*** Input data Section Begins ***

Lemma cache_loop_spec p st hi D g m nc nbh i bs acc :
  pool_inv p st hi D → 0 ≤ g < 2 ^ 32 → cache_pre p m nbh i bs →
  wp (cache_loop g m nc nbh i bs acc) p (λ r p',
    r = acc ++ cached_indices p m nc i bs ∧ pool_inv p' st hi D ∧
    effect p p' (λ x, ref p x) (hash_after p g m nbh i bs) []).
Proof.
  intros Hi Hg. revert p i acc Hi. induction bs as [|b bs IH]; intros p i acc Hi Hpre.
  { simpl. apply wp_ret. rewrite app_nil_r. split; [done|]. split; [done|].
    split; [reflexivity|]. by rewrite app_nil_r. }
  destruct Hpre as (Hnd & Hin & Hnone & Hlen & Hm).
  assert (Hb : b ∈ blocks p) by (apply Hin; set_solver).
  simpl length in *. cbn [cache_loop cached_indices hash_after]. wp_step. apply wp_get.
  rewrite (pi_is_null _ _ _ _ Hi b Hb). wp_step.
  set (skip := bool_decide (¬ cacheable p m i b)).
  apply (wp_mono _ _ (λ r p', r = skip ∧ p' = p)).
  { unfold skip. case_bool_decide as Hbn.
    - apply wp_ret. split; [|done]. symmetry. apply bool_decide_eq_true_2.
      unfold cacheable. naive_solver.
    - destruct m as [m|].
      + destruct (lookup_lt_is_Some_2 m i) as [v Hv]; [rewrite (Hm m eq_refl); lia|].
        wp_step. eapply wp_of_option; [exact Hv|]. wp_step. split; [|done]. symmetry.
        destruct v; [apply bool_decide_eq_false_2|apply bool_decide_eq_true_2];
          unfold cacheable; naive_solver.
      + apply wp_ret. split; [|done]. symmetry. apply bool_decide_eq_false_2.
        unfold cacheable. naive_solver. }
  intros r p' [-> ->]. unfold skip. case_bool_decide as Hc.
  - rewrite (decide_False (P:=cacheable p m i b)) by done.
    assert (Hpre' : cache_pre p m nbh (S i) bs).
    { split; [|split; [|split; [|split; [lia|]]]].
      - rewrite filter_cons in Hnd. case_decide; [by apply NoDup_cons in Hnd as [_ ?]|done].
      - intros x Hx. apply Hin. set_solver.
      - intros j x Hj Hcx. apply (Hnone (S j) x Hj). by rewrite Nat.add_succ_r.
      - intros m' Hm'. rewrite (Hm m' Hm'). lia. }
    eapply wp_mono; [by apply IH|]. intros r p' (-> & Hi' & He'). split; [done|]. split; [done|].
    eapply effect_ext; [exact He'|done| |done]. intros x. simpl.
    rewrite decide_False; [done|]. naive_solver.
  - pose proof Hc as [Hbn _].
    rewrite (decide_True (P:=cacheable p m i b)) by done.
    assert (Hnb : hash p b = None) by (apply (Hnone 0%nat); [done|by rewrite Nat.add_0_r]).
    wp_step. apply wp_assert; [by apply bool_decide_true|].
    destruct (lookup_lt_is_Some_2 nbh i) as [h Hh]; [lia|].
    wp_step. eapply wp_of_option; [exact Hh|]. rewrite (make_block_hash_ok h g Hg).
    unfold wr_block. wp_steps. set (key := h ++ be_bytes 4 g).
    assert (Hcache := insert_spec (pool_heap p) (blocks p) (cached_block_hash_to_block p) key b
      (pi_cache _ _ _ _ Hi) (pool_inv_ids _ _ _ _ Hi) Hb Hnb).
    assert (Hi1 := inv_write_hash p st hi D b (Some key) _ Hi Hb (λ _, Hbn) Hcache).
    match type of Hi1 with pool_inv ?q _ _ _ => set (p1 := q) in * end.
    change (set_cache _ _) with p1.
    assert (Hh1 : ∀ x, hash p1 x = if decide (b = x) then Some key else hash p x).
    { intros x. unfold p1, pool_block. simpl. rewrite deref_update. by case_decide. }
    assert (He1 : effect p p1 (λ x, ref p x) (λ x, if decide (b = x) then Some key else hash p x) []).
    { split; [repeat (split; [done|]); apply same_queue_refl|]. split; [|split; [done|by rewrite app_nil_r]].
      intros x. unfold p1, pool_block. simpl. rewrite deref_update. by case_decide. }
    rewrite filter_cons_True in Hnd by done. apply NoDup_cons in Hnd as [Hbnin Hnd].
    assert (Hpre' : cache_pre p1 m nbh (S i) bs).
    { split; [done|]. split; [|split; [|split; [lia|]]].
      - intros x Hx. apply Hin. set_solver.
      - intros j x Hj Hcx. rewrite Hh1. rewrite decide_False.
        + apply (Hnone (S j) x Hj). by rewrite Nat.add_succ_r.
        + intros ->. apply Hbnin, list_elem_of_filter. split; [done|]. by eapply list_elem_of_lookup_2.
      - intros m' Hm'. rewrite (Hm m' Hm'). lia. }
    eapply wp_mono; [by apply IH|]. intros r p' (-> & Hi' & He').
    split; [by rewrite <-(assoc_L (++)), (cached_indices_ext p p1)|]. split; [done|].
    eapply effect_ext; [exact (effect_trans _ _ _ _ _ _ _ _ _ He1 He')|..].
    + intros x. simpl. apply He1.
    + intros x. simpl. rewrite Hh. simpl. fold key. destruct (decide (b = x)) as [<-|Hbx].
      * rewrite (decide_True (P:=b = b ∧ _)) by done.
        rewrite hash_after_absent by done. rewrite Hh1. by rewrite decide_True.
      * rewrite (decide_False (P:=b = x ∧ _)) by naive_solver.
        apply hash_after_ext; [done|]. rewrite Hh1. by rewrite decide_False.
    + done.
Qed.
(* ===== verification/BlockPoolProps.v ===== *)
(** * Properties of the block pool

    The specifications of [get_cached_block], [evict_blocks],
    [reset_prefix_cache] and the constructor, and the theorems about the pool's
    operations. *)

From Stdlib Require Import Strings.Byte.
From S2P Require Import Prelude.
From S2P Require Import FreeQueue.
From S2P Require Import FreeQueueSpec.
From S2P Require Import Request.
From S2P Require Import BlockHash.
From S2P Require Import BlockHashSpec.
From S2P Require Import BlockPool.
From S2P Require Import BlockPoolInv.
From S2P Require Import BlockPoolSpec.
From S2P Require Import BlockPoolOps.
Import Pool.
Local Open Scope Z_scope.

(** ** Construction *)

Lemma alloc_blocks_deref n i :
  (i < n)%nat → deref (alloc_blocks n).2 i = new_block (Z.of_nat i).
Proof.
  intros Hi. unfold alloc_blocks, deref. simpl. apply lookup_total_correct.
  apply elem_of_list_to_map_1.
  - rewrite <-list_fmap_compose. simpl. rewrite list_fmap_id. apply NoDup_seq.
  - apply list_elem_of_fmap. exists i. split; [done|]. apply elem_of_seq. lia.
Qed.

Lemma queue_repr_agree h h' q l :
  (∀ z, z ∈ nodes q l → deref h' z = deref h z) → queue_repr h q l → queue_repr h' q l.
Proof.
  intros Hz (Hn & Hnd & Hl & Ht). split; [done|]. split; [done|]. split.
  - eapply linked_ext; [| |done|exact Hl].
    + intros z Hin. rewrite Hz; [done|]. unfold nodes. set_solver.
    + intros z Hin _. rewrite Hz; [done|]. unfold nodes. set_solver.
  - rewrite Hz; [done|]. unfold nodes. set_solver.
Qed.

Lemma cache_ok_empty h bs :
  (∀ b, b ∈ bs → _block_hash (deref h b) = None) → cache_ok h bs ∅.
Proof.
  intros Hn. split.
  - intros key b. unfold holds. rewrite lookup_empty. split; [done|].
    intros [Hb Hh]. by rewrite Hn in Hh.
  - intros key d. by rewrite lookup_empty.
Qed.

(** A pool all of whose non-null blocks are fresh and in its free lists. *)
Lemma fresh_pool_inv p st hi :
  0 < num_gpu_blocks p → blocks p = seq 0 (Z.to_nat (num_gpu_blocks p)) → null_block p = 0%nat →
  (∀ b, b ∈ blocks p → meta (pool_block p b) = (Z.of_nat b, 0, None, bool_decide (b = 0%nat))) →
  bq_repr (pool_heap p) (free_block_queue p) st hi →
  (∀ b, b ∈ fakes (free_block_queue p) → (Z.to_nat (num_gpu_blocks p) ≤ b)%nat) →
  (∀ b, b ∈ st ++ hi ↔ b ∈ blocks p ∧ b ≠ 0%nat) →
  cached_block_hash_to_block p = ∅ → pool_inv p st hi [].
Proof.
  intros Hn Hbl Hnull Hmeta Hq Hfk Hfree Hc. unfold meta in Hmeta.
  assert (H0 : 0%nat ∈ blocks p) by (rewrite Hbl; apply elem_of_seq; lia).
  constructor; try done.
  - intros b Hb. specialize (Hmeta b Hb). congruence.
  - intros b Hb. specialize (Hmeta b Hb). rewrite Hnull. congruence.
  - rewrite Hnull. specialize (Hmeta _ H0). congruence.
  - intros b Hb Hf%Hfk. rewrite Hbl in Hb. apply elem_of_seq in Hb. lia.
  - intros b. rewrite app_nil_r, Hfree, Hnull. split; [|naive_solver].
    intros [Hb Hb0]. specialize (Hmeta b Hb). split; [done|]. split; [done|]. congruence.
  - rewrite app_nil_r. by eapply bq_nodup.
  - intros b Hb _. specialize (Hmeta b Hb). assert (ref p b = 0) as -> by congruence. lia.
  - rewrite Hc. apply cache_ok_empty. intros b Hb. specialize (Hmeta b Hb).
    unfold pool_block in Hmeta. congruence.
Qed.

Lemma init_queue_spec n :
  0 < n →
  ∃ s, FreeQueue.popleft (FreeQueue.init (alloc_blocks (Z.to_nat n)).1 (alloc_blocks (Z.to_nat n)).2)
         = (Ret 0%nat, s) ∧
    queue_repr (q_heap s) (q_self s) (seq 1 (Z.to_nat n - 1)) ∧
    fake_free_list_head (q_self s) = Z.to_nat n ∧ fake_free_list_tail (q_self s) = S (Z.to_nat n) ∧
    next_loc (q_heap s) = S (S (Z.to_nat n)) ∧
    ∀ l, (l < Z.to_nat n)%nat → meta (deref (q_heap s) l) = (Z.of_nat l, 0, None, false).
Proof.
  intros Hn. set (N := Z.to_nat n). set (h0 := (alloc_blocks N).2).
  destruct (FreeQueueSpec.init_spec (seq 0 N) h0) as (Hq & Hh & Ht & Hnl & Hm & _).
  { apply NoDup_seq. }
  { intros b Hb%elem_of_seq. simpl. lia. }
  change (next_loc h0) with N in *.
  change (alloc_blocks N).1 with (seq 0 N). set (s0 := FreeQueue.init (seq 0 N) h0) in *.
  destruct s0 as [hp q] eqn:Es. simpl in *.
  assert (Hw := FreeQueueSpec.popleft_spec hp q _ Hq 0%nat (seq 1 (N - 1))).
  apply wp_elim in Hw as (r & s & Hr & -> & (Hq' & Hh' & Ht' & Hm' & _) & _).
  2:{ destruct N eqn:E; [lia|]. simpl. by rewrite Nat.sub_0_r. }
  exists s. split; [done|]. split; [done|]. split; [congruence|]. split; [congruence|]. split.
  - destruct Hm' as [-> _]. done.
  - intros l Hl. destruct Hm' as [_ Hm']. rewrite Hm', Hm by done.
    assert (deref h0 l = new_block (Z.of_nat l)) as Hd by (by apply alloc_blocks_deref).
    by rewrite Hd.
Qed.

*** Input data Section Ends ***

Give back exactly the lines above starting at the line where "assert (Hpre' : cache_pre p1" appears and ending at the line where "x ∧ _)) by naive_solver." appears, both included, with no other lines.

    assert (Hpre' : cache_pre p1 m nbh (S i) bs).
    { split; [done|]. split; [|split; [|split; [lia|]]].
      - intros x Hx. apply Hin. set_solver.
      - intros j x Hj Hcx. rewrite Hh1. rewrite decide_False.
        + apply (Hnone (S j) x Hj). by rewrite Nat.add_succ_r.
        + intros ->. apply Hbnin, list_elem_of_filter. split; [done|]. by eapply list_elem_of_lookup_2.
      - intros m' Hm'. rewrite (Hm m' Hm'). lia. }
    eapply wp_mono; [by apply IH|]. intros r p' (-> & Hi' & He').
    split; [by rewrite <-(assoc_L (++)), (cached_indices_ext p p1)|]. split; [done|].
    eapply effect_ext; [exact (effect_trans _ _ _ _ _ _ _ _ _ He1 He')|..].
    + intros x. simpl. apply He1.
    + intros x. simpl. rewrite Hh. simpl. fold key. destruct (decide (b = x)) as [<-|Hbx].
      * rewrite (decide_True (P:=b = b ∧ _)) by done.
        rewrite hash_after_absent by done. rewrite Hh1. by rewrite decide_True.
      * rewrite (decide_False (P:=b = x ∧ _)) by naive_solver.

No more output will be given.